Presented by 12 US lawmakers, the document was received at the industry openings and added to the bipartisan framework, namely the Clarity Act, which the House of Representatives had already approved.
“More cryptocurrency companies have taken over, such as Figure Technology (FIGR) and Gemini (Gemi),” Grayscale details highlight that traditional institutions such as BlackRock and Nasdaq have also announced initiatives on tokenized assets from this regulatory clarity in the United States.
Expectations for the fourth quarter
Colombian financial analyst Juan Rodriguez focuses on historic actions from the last quarter. This is historically The last quarter will usually act green due to the price of Bitcointhe average yield is 79%.
It was closed in 2024 only with returns of over 47%, and in 2023, it was 56% yield, as shown below:
But Rodriguez eases the forecast: «Want to expect these numbers in the last quarter? No, here we wait at least half the above».

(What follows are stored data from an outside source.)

(** A daemon that has just started, with one authenticated client. *)
Definition start (ino : Inotify ino_os) (w : ino_world) : res (ptr * server) :=
  (_ ← gam_init_subscriptions (kb := inotify_backend (ino := ino));
   c ← gam_connection_new 7;
   _ ← gam_connection_set_pid c 42; mret c) (server_initial inotify_initial w).

Definition request (ino : Inotify ino_os) (c : ptr) (seq type : Z) (path : string) : ST server Z :=
  gam_connection_request (kb := inotify_backend (ino := ino)) c 0
    (make_packet seq type (bytes_of_path path)).

Definition outside (w : ino_world) : ST server unit := modify (set_sv_world w).

(** Runs code in a started daemon. *)
Definition run_in {A} (ino : Inotify ino_os) (w : ino_world) (m : ptr -> ST server A)
  : res (A * server) :=
  match start ino w with Ok (c, s) => m c s | Fault e => Fault e end.

(** An event as the kernel writes it, without a name. *)
Definition raw_event (wd mask : Z) (name : list byte) : list byte :=
  bytes_of_u32 wd ++ bytes_of_u32 mask ++ bytes_of_u32 0
  ++ bytes_of_u32 (Z.of_nat (length name)) ++ name.

(** Reading and processing what the kernel reports. *)
Definition inotify_events (ino : Inotify ino_os) : ST server unit :=
  _ ← ik_read_callback; _ ← inotify_process; mret tt.

(** What holds after a run. *)
Definition afterwards {A} (r : res (A * server)) (Q : A -> server -> Prop) : Prop :=
  match r with Ok (a, s) => Q a s | Fault _ => False end.

(** The kernel watch a subscription of the backend depends on. *)
Definition sub_watch (p : ptr) (s : server) : option Z :=
  d ← sub_dir_hash (ip_of (sv_kernel s)) !! p;
  ipd_wd <$> (ip_dirs (ino_heap_of (sv_kernel s)) !! d).

Definition one_dir : ino_world :=
  mk_ino_world (ino_files [("/home/d"%string, home_stat true)])
    [("/home"%string, 8); ("/home/d"%string, 9)] [] [] [].

(** Two paths to one directory share the kernel's watch.  Cancelling one of two
    subscriptions removes the watch that the other, still attached to it,
    depends on. *)
Theorem shared_watch_is_removed :
  let w := mk_ino_world (ino_files []) [("/home/d"%string, 9); ("/home/link"%string, 9)] [] [] [] in
  afterwards
    (run_in calm w (fun c => _ ← request calm c 1 GAM_REQ_DIR "/home/d";
                             _ ← request calm c 2 GAM_REQ_DIR "/home/link";
                             request calm c 1 GAM_REQ_CANCEL ""))
    (fun r s => r = 0 /\ sub_list (ih_of (sv_kernel s)) = [3%positive] /\
       sub_watch 3%positive s = Some 9 /\ iw_watched (sv_world s) = []).
Proof. vm_compute. repeat split. Qed.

“We can see AHs of over $130,000 out of 2025, so we’re making Bitcoin price yields for the last quarter of around 20%.
Financial analyst Juan Rodriguez.
Daniel Aráès, a Venezuelan economist specializing in cryptocurrency, offers another vision. It always happens, the problem is when.
“For me, Bitcoin is always marking its historic maximum, perhaps not just the price, but the country that adopts it, the institutions that adopt it, the news they have.
At the price level, economists emphasize the impact of the dollar. “In recent years, if the dollar has lost strength in the international market, Bitcoin can shoot a lot,” he says.
Only in 2025, the US dollar has lost 10% value compared to other countries’ currencies, such as the euro and yuan. In fact, the first half of this year has been the worst registered green ticket since 1973.
With that idea order, it is feasible for Economist Alaes to believe this year Bitcoin can negotiate more than 200,000 US dollars.
¿ “To the moon”?
The above makes it clear that something is clear: bulls are loose, bitcoin has green pastures for travelling earlier ‘Sounds like a cannon‘, of course, the basic risk remains with the stalker.
It must be taken into consideration that recently, far from supporting the upward stage, have been revealed, and indicators that hope for it. This is when PCE inflation, which measures changes in consumption costs for US households, reported an annual rate of nearly 3.8%. This reflects that inflation remains high.
It is generally at the negative level of financial flexibility policies. This is because prices have not dropped fast enough to justify lowering interest rates without risk of inflation.
This scenario also affects Bitcoin. If the Fed is forced to maintain high-value hours for longer, the cost of ordering money increases, and more dangerous investments reduce appetite.
therefore, High PCE inflation can push down Bitcoin By making its position less attractive to a more “safe” instrument in its financial environment.
However, expectations will remain until October 29th, when we know whether the Fed will continue to cut interest rates and, as a result, whether the final Bitcoin Alsister Rally will take place.